1. What are the listing processes?
(1) Restructuring and establishment: Drafting the restructuring plan; employing intermediaries such as sponsors (securities companies), accounting firms, asset appraisal agencies and law firms to study the feasibility of the plan, audit and appraise the assets of the enterprise to be restructured, sign the sponsors’ agreement and draft the articles of association and other corporate documents; setting up internal organizational structure; and establishing the company limited by shares by means of promotion. Unless there are specific provisions in laws and regulations, the approval of the provincial government is canceled.
(2) Due diligence: companies should invite sponsorship institutions (securities companies), accounting firms, law firms and other intermediaries to undertake due diligence inspections concerning the development history, operation condition and financial situations. The intermediaries mentioned above should also make a diagnosis of existing problems.
(3) Pre-listing Tutoring and Tutoring Records: Sponsors and other intermediaries offer professional training and business guidance for the company, familiarize the company with the necessary knowledge for being a listed company, improve the organizational structure and internal management, standardize corporate conduct, define its business objectives and the purpose of the proceeds, rectify deficiencies according to listing requirements, prepare IPO application documents, and need to pass the inspection organized by local regulatory authority on their coaching activities.
(4) Submission acceptance of application: Enterprises and intermediaries prepare application documents according to the CSRC’s requirements. Sponsors conduct internal review and make recommendations to the CSRC. The CSRC will accept the application if it meets relevant conditions.
(5) Preliminary review of application documents: After acceptance of the application, the CSRC will conduct a preliminary review. It will also consult with the provincial governments, the National Development and Reform Commission (for listing on the ChiNext, there is no need for such consultation and the CSRC will only need to communicate with the province-level government on the share offer) and minister of commerce (for Sino-foreign joint ventures and foreign enterprises). Then the CSRC will provide its opinion to sponsors which will make arrangement for the issuer and intermediaries to respond to the opinion or remedy any deficiencies. Then pre-disclosure will be made and the application documents will finally be submitted for review to the CSRC public offer review committee.
(6) Review by the IPO Review Committee: After the preliminary review, the application documents will be summited to the IPO Review Committee. The IPO Review Committee comprises of both CSRC professionals and non-CSRC experts. 7 committee members will be present for each IPO review meeting. They will conduct queries, issue review opinions and take a vote on the application documents. Companies with 5 or more consent votes will pass the IPO review.
(7) Approval Granting: After the application documents pass the IPO Review, the company and relevant intermediaries will implement relevant issues raised by the review committee. Then they will reclassify the application documents and keep them in archives for future reference. After the documents are sealed and internal procedures are fulfilled, the CSRC will grant approval to the company for IPO.

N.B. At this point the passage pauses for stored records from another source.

Section Copies.
Context (s : fs) (bh : nat) (b : buffer_head) (p buf n : Z).
Hypothesis (Hb : bufs s !! bh = Some b) (Hp : 0 <= p) (Hn : 0 <= n) (Hfit : p + n <= Z.of_nat (length (b_data b))).

Definition filled (i : Z) : buffer_head := b <| b_data := splice (Z.to_nat p) (user_bytes (kern s) buf i) (b_data b) |>.
Lemma from_user_ok :
  wp (from_user bh p buf n) (fun _ s' => s' = s <| bufs ::= <[bh := filled n]> |>) s.
Proof.
  pose proof (lookup_lt_Some _ _ _ Hb) as Hlt.
  apply (wp_for_seq n _ (fun i s' => s' = s <| bufs ::= <[bh := filled i]> |>) 0 Hn).
  - intros i s' Hi ->. set (s1 := s <| bufs ::= <[bh := filled i]> |>).
    assert (bufs s1 !! bh = Some (filled i)) as Hb1 by (cbn; by rewrite list_lookup_insert_eq).
    apply wp_bind. unfold wp at 1, fs_get_byte, in_kernel, zoom, get_fs_byte, gets. change (kern s1) with (kern s).
    replace (s1 <| kern := kern s |>) with s1 by (by destruct s). set (v := default 0 _).
    apply wp_bind. unfold wp at 1. rewrite (get_buf_run s1 bh _ Hb1).
    assert (length (b_data (filled i)) = length (b_data b)) as Hlen.
    { change (b_data (filled i)) with (splice (Z.to_nat p) (user_bytes (kern s) buf i) (b_data b)).
      apply length_splice. rewrite length_user_bytes. lia. }
    destruct (lookup_lt_is_Some_2 (b_data (filled i)) (Z.to_nat (p + i))) as [x Hx]; [lia|]. rewrite Hx.
    apply wp_bind. apply (wp_deref _ _ _ x); [done|]. unfold wp. rewrite (mod_buf_run s1 bh _ _ Hb1).
    unfold s1, upd at 1 3, upd_bufs. cbn. rewrite list_insert_insert_eq. f_equal. f_equal.
    change ((filled i) <| b_data ::= set_byte (p + i) v |>) with (b <| b_data := set_byte (p + i) v (splice (Z.to_nat p) (user_bytes (kern s) buf i) (b_data b)) |>).
    unfold filled at 2. rewrite user_bytes_snoc, <- splice_snoc by (rewrite ?length_user_bytes; lia).
    unfold set_byte. by rewrite length_user_bytes, <- Z2Nat.inj_add by lia.
  - unfold filled, user_bytes. rewrite seqZ_nil by lia. cbn [map]. unfold splice. cbn [length app]. rewrite Nat.add_0_r, take_drop.
    destruct s, b. cbn in *. unfold upd, upd_bufs, upd_b_data. cbn. by rewrite list_insert_id.
Qed.
End Copies.

(** ** A block written whole is lost

    [block_write] takes the buffer of a block it writes whole from [getblk] and never
    marks it up to date. *)
Section Lost.
Context {E : Env} {Y : Sync} {dev : Z} {D : SyncDevice dev}.
Hypothesis (Hfuel : (0 < fuel)%nat) (Hdev : 0 < dev < 65536).

Definition stale (n : Z) (b : buffer_head) : Prop :=
  b_dev b = dev /\ b_blocknr b = n /\ b_uptodate b = 0 /\ b_count b = 0.
Lemma block_write_stale s n pos buf : serving s -> can_get s dev n -> (forall i, ~ caches s dev n i) ->
  0 <= n < blocks s -> wchan (kern s) !! buffer_wait = None ->
  wp (block_write_step dev (n, 0, pos, buf, 1024, 0)) (fun r s' =>
    r = inl (n + 1, 0, i32 (pos + 1024), buf + 1024, 0, 1024) /\
    quiet s' /\ ready s' /\ blocks s' = blocks s /\ stored s' n = stored s n /\
    exists bh b, bufs s' !! bh = Some b /\ stale n b) s.
Proof.
  intros Hs Hcan Hnew Hn Hw. pose proof Hs as (Hq & Hr & _). unfold block_write_step. cbv zeta.
  change (negb (0 <? 1024)) with false. cbv iota. change (Z.min (BLOCK_SIZE - 0) 1024) with 1024.
  change (1024 =? BLOCK_SIZE) with true. cbv iota. apply wp_bind, wp_bind.
  eapply wp_mono; [by apply (getblk_spec Hfuel s dev n)|]. cbv beta. intros bh s1 (Hq1 & Hc1 & _ & b & Hb & Hgot).
  destruct Hgot as [(b0 & Hb0 & E1 & E2 & _)|(b0 & _ & _ & _ & Ec)].
  { exfalso. apply (Hnew bh). by exists b0. }
  apply buffer_core_fields in Ec as (_ & En & Ed & Eu & _ & Eco & _).
  assert (b_dev b = dev /\ b_blocknr b = n /\ b_uptodate b = 0 /\ b_count b = 1) as (F1 & F2 & F3 & F4).
  { rewrite Ed, En, Eu, Eco. change (u16 dev = dev /\ u32 n = n /\ 0 = 0 /\ 1 = 1). destruct Hcan as (_ & ? & _).
    rewrite u32_id by lia. unfold u16. rewrite Z.mod_small by lia. done. }
  unfold wp at 1. cbn [ret]. cbv beta iota. apply wp_bind.
  destruct (quiet_in_range s1 bh b Hq1 Hb) as [Hr1 Hl1]. assert (length (b_data b) = 1024%nat) as Hlen by apply Hr1.
  eapply wp_mono; [apply (from_user_ok s1 bh b 0 buf 1024); [done|lia|lia|rewrite Hlen; lia]|]. cbv beta. intros [] s2 ->.
  set (b2 := filled s1 b 0 buf 1024). pose proof (lookup_lt_Some _ _ _ Hb) as Hlt.
  assert (length (b_data b2) = 1024%nat) as Hlen2.
  { change (b_data b2) with (splice (Z.to_nat 0) (user_bytes (kern s1) buf 1024) (b_data b)). rewrite length_splice; [done|].
    rewrite length_user_bytes, Hlen. lia. }
  assert (quiet (s1 <| bufs ::= <[bh := b2]> |>)) as Hq2 by (apply (quiet_mod s1 bh b); [done..|]; repeat split; try apply Hr1; done).
  set (s2 := s1 <| bufs ::= <[bh := b2]> |>) in *.
  assert (bufs s2 !! bh = Some b2) as Hb2 by (cbn; by rewrite list_lookup_insert_eq).
  apply wp_bind. unfold wp at 1. rewrite (mod_buf_run s2 bh b2 _ Hb2). set (b3 := b2 <| b_dirt := 1 |>).
  assert (quiet (s2 <| bufs ::= <[bh := b3]> |>)) as Hq3.
  { apply (quiet_mod s2 bh b2); [done..|]. split; [apply Hr1|]. split; [apply Hr1|]. split; [apply Hr1|]. split; [cbn; lia|done]. }
  set (s3 := s2 <| bufs ::= <[bh := b3]> |>) in *.
  assert (bufs s3 !! bh = Some b3) as Hb3 by (cbn; rewrite list_lookup_insert_eq; [done|by rewrite length_insert]).
  assert (kern s1 = kern s) as Hk1 by (by rewrite Hc1).
  destruct (brelse_run Hfuel s3 bh b3 Hq3 Hb3) as [Hrel Hq4].
  { change (b_count b3) with (b_count b). lia. }
  { change (kern s3) with (kern s1). by rewrite Hk1. }
  apply wp_bind. unfold wp at 1. rewrite Hrel. unfold wp, ret. split; [by rewrite Z.add_comm|]. split; [done|].
  set (s4 := s3 <| bufs ::= _ |>) in *.
  assert (same_device s1 s4) as Hsd by done.
  destruct (device_frame s s1 (cache_only_device _ _ Hc1) Hr) as (Hr1' & Hbl1 & Hst1).
  destruct (device_frame s1 s4 Hsd Hr1') as (Hr4 & Hbl4 & Hst4).
  split; [done|]. split; [congruence|]. split; [by rewrite Hst4, Hst1|].
  exists bh, (released b3). split; [cbn; rewrite list_lookup_insert_eq; [done|by rewrite !length_insert]|].
  unfold stale. change (b_dev (released b3)) with (b_dev b). change (b_blocknr (released b3)) with (b_blocknr b).
  change (b_uptodate (released b3)) with (b_uptodate b). change (b_count (released b3)) with (b_count b - 1).
  rewrite F4. done.
Qed.
(** The stale buffer is read from the device. *)
Lemma bread_stale s n bh b : quiet s -> ready s -> 0 <= n < blocks s -> n < 4294967296 -> bufs s !! bh = Some b -> stale n b ->
  wp (bread dev n) (fun o s' => exists bh b, o = Some bh /\ bufs s' !! bh = Some b /\
    b_dev b = dev /\ b_blocknr b = n /\ b_uptodate b = 1 /\ b_dirt b = 0 /\ b_data b = stored s n) s.
Proof.
  intros Hq Hr Hn Hn2 Hb (E1 & E2 & E3 & E4). unfold bread. apply wp_bind.
  assert (forall i c, bufs s !! i = Some c -> b_dev c = dev -> b_blocknr c = n -> i = bh) as Huniq.
  { intros i c Hc Ed En. destruct Hq as [(fl & ch & Hok) _]. apply (ok_unique _ _ _ Hok i bh c b); [done|done|lia|congruence|congruence]. }
  eapply wp_mono; [apply (getblk_spec Hfuel s dev n); [done|]|].
  { split; [done|]. split; [lia|]. split.
    - intros i c Hc Ed En. rewrite (Huniq i c Hc Ed En), Hb in Hc. injection Hc as <-. lia.
    - left. exists bh. by exists b. }
  cbv beta. intros i s1 (Hq1 & Hc1 & _ & b1 & Hb1 & Hgot).
  destruct (device_frame s s1 (cache_only_device _ _ Hc1) Hr) as (Hr1 & Hbl1 & Hst1).
  destruct Hgot as [(b0 & Hb0 & Ed0 & En0 & Ec)|(b0 & Hnew & _)].
  2: { exfalso. apply (Hnew bh). by exists b. }
  assert (i = bh) as -> by (by apply (Huniq i b0)). rewrite Hb in Hb0. injection Hb0 as <-.
  apply buffer_core_fields in Ec as (_ & En & Ed & Eu & _ & Eco & _).
  change (b_blocknr (counted b)) with (b_blocknr b) in En. change (b_dev (counted b)) with (b_dev b) in Ed.
  change (b_uptodate (counted b)) with (b_uptodate b) in Eu.
  destruct (quiet_in_range s1 bh b1 Hq1 Hb1) as [Hrange Hl1].
  apply wp_bind. unfold wp at 1. rewrite (get_buf_run s1 bh b1 Hb1), Eu, E3. change (truth 0) with false. cbv iota.
  apply wp_bind. eapply wp_mono; [apply (read_block s1 bh b1); try done; [congruence|congruence|rewrite Hbl1; lia|apply Hrange]|].
  cbv beta. intros [] s2 (_ & _ & _ & (Hbufs & _)). rewrite Hst1, En, E2 in Hbufs.
  set (b2 := b1 <| b_data := stored s n |> <| b_uptodate := 1 |> <| b_dirt := 0 |>) in Hbufs.
  assert (bufs s2 !! bh = Some b2) as Hb2 by (rewrite Hbufs; apply list_lookup_insert_eq; by eapply lookup_lt_Some).
  apply wp_bind. unfold wp at 1. rewrite (wait_on_buffer_run Hfuel s2 bh b2 Hb2 Hl1).
  apply wp_bind. unfold wp at 1. rewrite (get_buf_run s2 bh b2 Hb2). change (b_uptodate b2) with 1. change (truth 1) with true. cbv iota.
  exists bh, b2. split; [done|]. split; [done|]. split; [exact (eq_trans Ed E1)|]. split; [exact (eq_trans En E2)|]. done.
Qed.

(8) Road show: Before the IPO, the company must perform the required disclosure obligations. Main Board listing candidates should publish the summary prospectus and IPO announcement in the newspapers designated by the CSRC. They should also publish the full prospectus and relevant documents on the websites designated by the CSRC. ChiNext listing candidates should publish the full prospectus and IPO announcement on the websites designated by the CSRC as well as on their corporate websites. Moreover, they should publish an IPO and ChiNext listing announcement in the newspapers designated by the CSRC, informing investors of such websites and how to access the relevant documents. Then the lead underwriters (securities firms) and issuers will conduct road show, promotion and book-building and determine the issue price based on book-building results.
(9) Listing: The issuer will launch its IPO according to the method prescribed by the CSRC. Then it will apply to the stock exchange for listing, complete custody and registration procedures at the registration and settlement company, and get listed. After listing, the sponsor will be responsible for continuous supervision and guidance.
2. How long does it take to complete listing?
The time that an enterprise takes from restructuring to listing varies depending on circumstances is around one year. Normally, the time for various stages is roughly as follows: approximately six months from corporate restructuring to the establishment of a company limited by shares; approximately three to six months for sponsors and other intermediaries to conduct due diligence and prepare applications; approximately six to nine months from the CSRC review to public offering.